• **Work required**:
Give a count of the lines below that have the string "startWithTarget" in them, with no other words.

• **Exercise data**:
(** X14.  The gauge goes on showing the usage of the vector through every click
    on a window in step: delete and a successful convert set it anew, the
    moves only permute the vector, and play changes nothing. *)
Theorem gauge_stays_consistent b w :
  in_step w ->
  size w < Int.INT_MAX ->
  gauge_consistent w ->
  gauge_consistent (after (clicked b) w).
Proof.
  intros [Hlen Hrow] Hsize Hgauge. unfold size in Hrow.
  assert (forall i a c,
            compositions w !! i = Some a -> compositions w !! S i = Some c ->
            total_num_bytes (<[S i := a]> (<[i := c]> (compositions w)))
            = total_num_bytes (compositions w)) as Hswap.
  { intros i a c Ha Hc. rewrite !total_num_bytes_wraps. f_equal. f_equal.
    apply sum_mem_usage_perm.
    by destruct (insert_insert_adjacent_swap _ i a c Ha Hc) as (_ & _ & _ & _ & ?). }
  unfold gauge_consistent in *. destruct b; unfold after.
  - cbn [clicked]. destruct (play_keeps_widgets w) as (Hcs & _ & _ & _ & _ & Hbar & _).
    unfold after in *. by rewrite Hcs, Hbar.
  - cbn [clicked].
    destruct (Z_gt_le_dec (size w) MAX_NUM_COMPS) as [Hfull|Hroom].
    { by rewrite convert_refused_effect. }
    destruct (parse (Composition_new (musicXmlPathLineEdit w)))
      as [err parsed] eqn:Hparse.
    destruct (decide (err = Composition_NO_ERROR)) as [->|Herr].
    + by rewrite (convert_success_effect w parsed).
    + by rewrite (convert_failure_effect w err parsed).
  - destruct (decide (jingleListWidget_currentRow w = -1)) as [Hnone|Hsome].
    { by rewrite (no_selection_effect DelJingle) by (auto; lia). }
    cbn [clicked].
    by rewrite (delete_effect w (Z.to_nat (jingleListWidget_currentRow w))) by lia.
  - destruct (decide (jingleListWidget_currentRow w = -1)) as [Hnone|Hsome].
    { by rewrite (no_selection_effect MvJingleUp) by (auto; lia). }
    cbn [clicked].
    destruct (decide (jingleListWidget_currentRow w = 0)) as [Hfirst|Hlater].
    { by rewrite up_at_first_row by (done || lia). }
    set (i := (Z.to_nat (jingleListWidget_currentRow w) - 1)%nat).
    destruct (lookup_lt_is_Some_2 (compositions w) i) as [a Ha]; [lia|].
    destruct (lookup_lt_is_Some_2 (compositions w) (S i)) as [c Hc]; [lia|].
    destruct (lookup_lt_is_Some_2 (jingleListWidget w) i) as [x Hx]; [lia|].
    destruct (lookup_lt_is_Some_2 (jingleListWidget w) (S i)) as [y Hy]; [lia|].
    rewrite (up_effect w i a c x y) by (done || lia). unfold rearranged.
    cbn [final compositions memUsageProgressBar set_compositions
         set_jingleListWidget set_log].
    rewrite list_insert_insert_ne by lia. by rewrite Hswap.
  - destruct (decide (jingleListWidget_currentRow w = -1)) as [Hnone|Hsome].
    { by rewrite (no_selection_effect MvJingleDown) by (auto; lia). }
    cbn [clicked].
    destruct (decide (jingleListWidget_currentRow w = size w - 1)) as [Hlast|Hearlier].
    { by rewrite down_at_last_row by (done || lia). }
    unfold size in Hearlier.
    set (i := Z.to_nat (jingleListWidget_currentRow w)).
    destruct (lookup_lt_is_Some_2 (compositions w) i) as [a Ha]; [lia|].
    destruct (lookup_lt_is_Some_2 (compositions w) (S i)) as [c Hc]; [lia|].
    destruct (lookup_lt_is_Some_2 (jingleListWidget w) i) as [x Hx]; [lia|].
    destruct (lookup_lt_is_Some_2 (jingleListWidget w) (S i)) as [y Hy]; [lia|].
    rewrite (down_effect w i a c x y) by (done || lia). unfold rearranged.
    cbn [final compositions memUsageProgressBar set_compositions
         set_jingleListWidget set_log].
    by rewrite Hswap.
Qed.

* * *

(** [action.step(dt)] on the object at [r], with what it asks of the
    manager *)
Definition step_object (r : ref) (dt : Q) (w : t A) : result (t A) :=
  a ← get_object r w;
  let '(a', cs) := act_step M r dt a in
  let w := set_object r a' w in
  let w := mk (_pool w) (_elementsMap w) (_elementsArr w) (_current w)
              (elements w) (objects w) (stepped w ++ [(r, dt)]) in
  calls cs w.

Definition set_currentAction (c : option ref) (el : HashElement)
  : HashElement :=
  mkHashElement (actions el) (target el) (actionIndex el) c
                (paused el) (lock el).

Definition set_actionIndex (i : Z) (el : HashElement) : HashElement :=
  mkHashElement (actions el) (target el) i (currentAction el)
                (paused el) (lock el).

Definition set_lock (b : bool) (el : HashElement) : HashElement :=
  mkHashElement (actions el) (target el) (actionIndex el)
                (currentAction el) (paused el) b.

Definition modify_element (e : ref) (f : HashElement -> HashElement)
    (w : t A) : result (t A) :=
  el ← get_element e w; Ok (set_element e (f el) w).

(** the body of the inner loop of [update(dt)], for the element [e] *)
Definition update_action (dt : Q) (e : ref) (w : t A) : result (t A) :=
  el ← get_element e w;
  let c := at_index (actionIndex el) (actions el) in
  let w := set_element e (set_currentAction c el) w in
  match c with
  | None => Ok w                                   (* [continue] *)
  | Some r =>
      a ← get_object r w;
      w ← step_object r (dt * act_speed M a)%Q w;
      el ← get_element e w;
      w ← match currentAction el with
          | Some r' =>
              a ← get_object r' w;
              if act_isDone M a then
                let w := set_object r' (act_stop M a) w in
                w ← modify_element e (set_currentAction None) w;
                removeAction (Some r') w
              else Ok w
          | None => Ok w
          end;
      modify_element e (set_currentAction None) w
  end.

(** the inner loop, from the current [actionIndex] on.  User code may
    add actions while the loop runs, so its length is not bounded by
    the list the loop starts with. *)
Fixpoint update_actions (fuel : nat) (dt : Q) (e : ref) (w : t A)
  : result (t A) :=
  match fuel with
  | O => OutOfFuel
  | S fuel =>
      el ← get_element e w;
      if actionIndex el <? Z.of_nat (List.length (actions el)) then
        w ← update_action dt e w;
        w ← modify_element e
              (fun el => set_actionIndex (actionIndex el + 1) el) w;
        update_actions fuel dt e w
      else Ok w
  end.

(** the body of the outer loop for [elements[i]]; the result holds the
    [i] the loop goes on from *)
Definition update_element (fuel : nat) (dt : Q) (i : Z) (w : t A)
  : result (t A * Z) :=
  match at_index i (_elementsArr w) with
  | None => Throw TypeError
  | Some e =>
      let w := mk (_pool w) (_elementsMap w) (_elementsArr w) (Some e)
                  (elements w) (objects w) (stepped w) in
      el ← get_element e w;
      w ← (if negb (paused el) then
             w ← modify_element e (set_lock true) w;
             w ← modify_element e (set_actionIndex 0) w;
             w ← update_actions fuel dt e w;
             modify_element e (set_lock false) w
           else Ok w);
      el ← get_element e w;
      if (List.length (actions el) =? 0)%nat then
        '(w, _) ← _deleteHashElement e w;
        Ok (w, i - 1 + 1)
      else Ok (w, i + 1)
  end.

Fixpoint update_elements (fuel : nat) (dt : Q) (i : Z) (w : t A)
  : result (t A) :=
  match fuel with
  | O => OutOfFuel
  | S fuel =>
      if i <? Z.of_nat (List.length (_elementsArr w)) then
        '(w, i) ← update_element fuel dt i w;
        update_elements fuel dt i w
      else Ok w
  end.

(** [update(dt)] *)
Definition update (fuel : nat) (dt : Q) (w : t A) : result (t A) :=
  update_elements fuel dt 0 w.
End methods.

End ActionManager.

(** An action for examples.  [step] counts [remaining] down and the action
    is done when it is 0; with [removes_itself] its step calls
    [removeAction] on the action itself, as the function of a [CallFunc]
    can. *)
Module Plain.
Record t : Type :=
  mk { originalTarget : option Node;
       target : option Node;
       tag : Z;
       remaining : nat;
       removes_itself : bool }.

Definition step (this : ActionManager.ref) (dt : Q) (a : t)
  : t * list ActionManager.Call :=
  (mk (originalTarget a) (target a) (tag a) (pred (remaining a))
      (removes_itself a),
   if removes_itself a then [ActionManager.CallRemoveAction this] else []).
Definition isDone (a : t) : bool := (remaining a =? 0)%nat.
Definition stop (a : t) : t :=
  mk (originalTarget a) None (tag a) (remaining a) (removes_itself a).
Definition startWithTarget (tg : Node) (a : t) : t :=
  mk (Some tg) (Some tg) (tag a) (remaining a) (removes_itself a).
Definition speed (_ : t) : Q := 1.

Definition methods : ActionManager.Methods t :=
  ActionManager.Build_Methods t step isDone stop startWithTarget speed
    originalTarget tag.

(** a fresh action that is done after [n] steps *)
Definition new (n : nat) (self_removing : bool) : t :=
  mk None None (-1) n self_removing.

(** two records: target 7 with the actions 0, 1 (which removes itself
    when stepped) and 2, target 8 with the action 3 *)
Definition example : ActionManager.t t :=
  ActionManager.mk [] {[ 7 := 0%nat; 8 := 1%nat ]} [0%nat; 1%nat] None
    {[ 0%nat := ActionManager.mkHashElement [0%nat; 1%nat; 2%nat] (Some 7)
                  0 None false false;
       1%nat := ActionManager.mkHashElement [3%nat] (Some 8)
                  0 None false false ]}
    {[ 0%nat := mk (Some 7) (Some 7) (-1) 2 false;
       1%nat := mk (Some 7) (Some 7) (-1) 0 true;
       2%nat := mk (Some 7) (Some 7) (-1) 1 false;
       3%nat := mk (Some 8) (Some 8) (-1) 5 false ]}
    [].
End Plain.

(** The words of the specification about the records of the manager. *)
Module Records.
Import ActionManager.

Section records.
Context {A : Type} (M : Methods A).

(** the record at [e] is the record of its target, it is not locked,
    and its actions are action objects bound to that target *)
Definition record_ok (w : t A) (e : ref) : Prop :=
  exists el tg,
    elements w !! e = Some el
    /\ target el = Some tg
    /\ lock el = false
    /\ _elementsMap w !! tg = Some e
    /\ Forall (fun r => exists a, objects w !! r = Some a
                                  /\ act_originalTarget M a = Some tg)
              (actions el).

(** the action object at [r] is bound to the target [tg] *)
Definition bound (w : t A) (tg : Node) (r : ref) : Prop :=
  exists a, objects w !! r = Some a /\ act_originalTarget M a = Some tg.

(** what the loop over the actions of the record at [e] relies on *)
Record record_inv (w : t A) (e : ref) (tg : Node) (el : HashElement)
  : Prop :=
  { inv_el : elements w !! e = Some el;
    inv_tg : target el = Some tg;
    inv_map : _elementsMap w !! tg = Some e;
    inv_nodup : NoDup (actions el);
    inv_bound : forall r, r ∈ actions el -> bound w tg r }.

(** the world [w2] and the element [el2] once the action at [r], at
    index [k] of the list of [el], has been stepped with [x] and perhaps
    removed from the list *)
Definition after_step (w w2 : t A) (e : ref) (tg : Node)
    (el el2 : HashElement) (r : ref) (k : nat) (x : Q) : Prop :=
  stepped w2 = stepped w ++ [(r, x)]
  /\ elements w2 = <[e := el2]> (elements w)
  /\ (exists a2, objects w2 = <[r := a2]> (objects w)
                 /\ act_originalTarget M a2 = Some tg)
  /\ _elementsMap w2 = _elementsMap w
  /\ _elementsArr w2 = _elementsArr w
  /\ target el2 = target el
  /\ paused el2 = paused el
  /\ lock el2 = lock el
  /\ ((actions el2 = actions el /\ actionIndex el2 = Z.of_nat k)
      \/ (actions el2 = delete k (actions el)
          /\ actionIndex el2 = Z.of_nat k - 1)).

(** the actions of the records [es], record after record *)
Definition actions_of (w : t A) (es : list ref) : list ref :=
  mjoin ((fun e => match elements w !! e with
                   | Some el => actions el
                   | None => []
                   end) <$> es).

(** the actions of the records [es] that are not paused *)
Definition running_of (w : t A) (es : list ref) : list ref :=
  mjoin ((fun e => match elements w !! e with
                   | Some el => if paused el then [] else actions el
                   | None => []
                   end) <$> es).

--

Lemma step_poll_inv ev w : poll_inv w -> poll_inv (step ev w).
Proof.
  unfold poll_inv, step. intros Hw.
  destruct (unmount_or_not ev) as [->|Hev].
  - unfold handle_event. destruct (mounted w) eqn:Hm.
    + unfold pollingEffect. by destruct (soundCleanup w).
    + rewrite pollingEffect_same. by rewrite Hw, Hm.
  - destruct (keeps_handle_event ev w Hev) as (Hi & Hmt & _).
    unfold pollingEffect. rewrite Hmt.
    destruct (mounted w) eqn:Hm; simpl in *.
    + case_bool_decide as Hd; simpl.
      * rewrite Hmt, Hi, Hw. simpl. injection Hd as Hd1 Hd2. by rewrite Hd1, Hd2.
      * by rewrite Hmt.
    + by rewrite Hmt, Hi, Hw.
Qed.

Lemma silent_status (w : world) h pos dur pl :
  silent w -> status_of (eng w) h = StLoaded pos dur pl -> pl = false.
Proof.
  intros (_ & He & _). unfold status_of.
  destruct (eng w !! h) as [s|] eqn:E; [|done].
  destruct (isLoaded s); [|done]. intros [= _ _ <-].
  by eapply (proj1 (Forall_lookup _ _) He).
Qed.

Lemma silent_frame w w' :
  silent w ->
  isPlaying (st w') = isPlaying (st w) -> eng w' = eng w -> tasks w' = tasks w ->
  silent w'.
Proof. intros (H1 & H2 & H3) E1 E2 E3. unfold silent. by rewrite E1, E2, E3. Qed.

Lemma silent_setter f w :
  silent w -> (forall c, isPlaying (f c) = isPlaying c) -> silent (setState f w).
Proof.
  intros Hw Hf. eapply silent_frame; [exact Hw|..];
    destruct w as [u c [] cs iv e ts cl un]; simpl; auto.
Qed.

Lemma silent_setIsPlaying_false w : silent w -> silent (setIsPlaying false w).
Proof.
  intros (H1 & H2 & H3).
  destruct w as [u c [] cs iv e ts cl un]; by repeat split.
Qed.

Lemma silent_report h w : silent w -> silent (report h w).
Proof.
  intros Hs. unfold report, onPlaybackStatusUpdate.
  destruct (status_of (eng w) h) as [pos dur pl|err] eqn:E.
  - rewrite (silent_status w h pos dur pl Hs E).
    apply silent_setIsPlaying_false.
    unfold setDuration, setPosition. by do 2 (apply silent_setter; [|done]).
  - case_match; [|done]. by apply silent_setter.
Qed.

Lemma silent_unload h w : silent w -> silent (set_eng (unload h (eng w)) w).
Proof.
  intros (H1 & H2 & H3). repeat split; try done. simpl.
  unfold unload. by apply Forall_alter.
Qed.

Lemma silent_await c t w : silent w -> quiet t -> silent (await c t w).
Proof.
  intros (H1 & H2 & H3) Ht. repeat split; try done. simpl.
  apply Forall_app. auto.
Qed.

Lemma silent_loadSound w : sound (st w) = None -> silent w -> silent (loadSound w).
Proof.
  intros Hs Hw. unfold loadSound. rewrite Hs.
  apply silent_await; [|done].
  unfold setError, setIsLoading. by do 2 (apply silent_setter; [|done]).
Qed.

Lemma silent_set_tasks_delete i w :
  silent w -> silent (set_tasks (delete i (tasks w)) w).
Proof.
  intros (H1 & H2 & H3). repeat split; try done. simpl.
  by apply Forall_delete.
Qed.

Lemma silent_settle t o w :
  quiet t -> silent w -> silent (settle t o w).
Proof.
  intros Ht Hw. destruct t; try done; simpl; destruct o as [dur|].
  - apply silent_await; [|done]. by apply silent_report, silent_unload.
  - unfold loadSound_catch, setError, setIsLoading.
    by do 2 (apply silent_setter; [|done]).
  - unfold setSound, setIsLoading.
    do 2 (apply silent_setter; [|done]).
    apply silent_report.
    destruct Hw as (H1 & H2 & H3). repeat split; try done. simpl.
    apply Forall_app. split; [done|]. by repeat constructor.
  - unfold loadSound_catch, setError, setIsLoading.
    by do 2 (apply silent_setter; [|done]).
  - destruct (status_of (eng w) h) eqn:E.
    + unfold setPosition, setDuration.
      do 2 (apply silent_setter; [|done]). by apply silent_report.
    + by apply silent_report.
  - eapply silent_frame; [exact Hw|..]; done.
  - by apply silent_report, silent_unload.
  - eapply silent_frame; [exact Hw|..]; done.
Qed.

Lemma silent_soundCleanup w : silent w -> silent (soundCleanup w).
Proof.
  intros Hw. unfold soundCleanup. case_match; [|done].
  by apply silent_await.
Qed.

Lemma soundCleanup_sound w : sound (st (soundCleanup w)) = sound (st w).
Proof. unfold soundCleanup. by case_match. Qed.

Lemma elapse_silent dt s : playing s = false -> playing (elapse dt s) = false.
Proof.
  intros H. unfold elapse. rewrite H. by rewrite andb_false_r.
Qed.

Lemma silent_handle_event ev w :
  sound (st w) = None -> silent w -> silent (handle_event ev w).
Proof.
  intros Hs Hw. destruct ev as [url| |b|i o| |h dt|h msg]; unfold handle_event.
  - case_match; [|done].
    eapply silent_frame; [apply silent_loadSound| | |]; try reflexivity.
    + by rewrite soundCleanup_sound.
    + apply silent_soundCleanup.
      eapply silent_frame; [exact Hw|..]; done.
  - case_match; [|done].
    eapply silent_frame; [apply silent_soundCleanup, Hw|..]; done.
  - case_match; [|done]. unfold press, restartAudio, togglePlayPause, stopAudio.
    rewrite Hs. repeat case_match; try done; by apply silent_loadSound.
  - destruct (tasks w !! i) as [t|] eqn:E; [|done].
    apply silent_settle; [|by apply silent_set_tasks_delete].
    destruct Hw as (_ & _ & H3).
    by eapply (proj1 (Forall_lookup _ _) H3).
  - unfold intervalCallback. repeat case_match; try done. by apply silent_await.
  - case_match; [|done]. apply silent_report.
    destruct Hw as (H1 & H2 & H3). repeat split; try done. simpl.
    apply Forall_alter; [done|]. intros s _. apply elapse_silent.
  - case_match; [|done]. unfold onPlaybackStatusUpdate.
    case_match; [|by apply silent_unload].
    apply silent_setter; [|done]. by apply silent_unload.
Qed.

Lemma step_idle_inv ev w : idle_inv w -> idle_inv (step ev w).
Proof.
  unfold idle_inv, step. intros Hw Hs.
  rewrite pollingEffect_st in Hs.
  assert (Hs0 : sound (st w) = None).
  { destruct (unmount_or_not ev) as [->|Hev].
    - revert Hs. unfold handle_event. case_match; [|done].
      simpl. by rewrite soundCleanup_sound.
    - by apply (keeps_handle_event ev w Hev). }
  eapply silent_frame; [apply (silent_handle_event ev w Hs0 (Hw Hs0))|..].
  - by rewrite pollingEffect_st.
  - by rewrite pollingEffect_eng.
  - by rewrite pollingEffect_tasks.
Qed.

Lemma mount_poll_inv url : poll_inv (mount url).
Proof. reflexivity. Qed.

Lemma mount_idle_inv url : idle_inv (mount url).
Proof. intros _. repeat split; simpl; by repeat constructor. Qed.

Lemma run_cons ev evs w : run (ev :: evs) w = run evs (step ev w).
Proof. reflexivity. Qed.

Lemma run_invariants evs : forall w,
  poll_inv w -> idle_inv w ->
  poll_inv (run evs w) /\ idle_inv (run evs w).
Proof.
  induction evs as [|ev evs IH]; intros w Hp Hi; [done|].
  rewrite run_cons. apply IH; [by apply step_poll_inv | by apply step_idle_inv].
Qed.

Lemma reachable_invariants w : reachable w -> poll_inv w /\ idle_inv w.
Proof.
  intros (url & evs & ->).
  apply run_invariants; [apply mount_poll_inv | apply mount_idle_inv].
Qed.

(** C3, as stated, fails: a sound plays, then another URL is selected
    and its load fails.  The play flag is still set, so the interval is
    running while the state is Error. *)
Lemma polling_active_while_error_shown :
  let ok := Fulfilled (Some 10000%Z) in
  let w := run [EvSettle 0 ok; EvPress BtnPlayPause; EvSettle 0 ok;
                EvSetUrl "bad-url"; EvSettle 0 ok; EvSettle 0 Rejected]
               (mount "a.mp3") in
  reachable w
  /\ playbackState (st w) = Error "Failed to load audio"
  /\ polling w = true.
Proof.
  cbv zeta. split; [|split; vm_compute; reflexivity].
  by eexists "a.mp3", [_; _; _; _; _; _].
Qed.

• **Answer space**:
2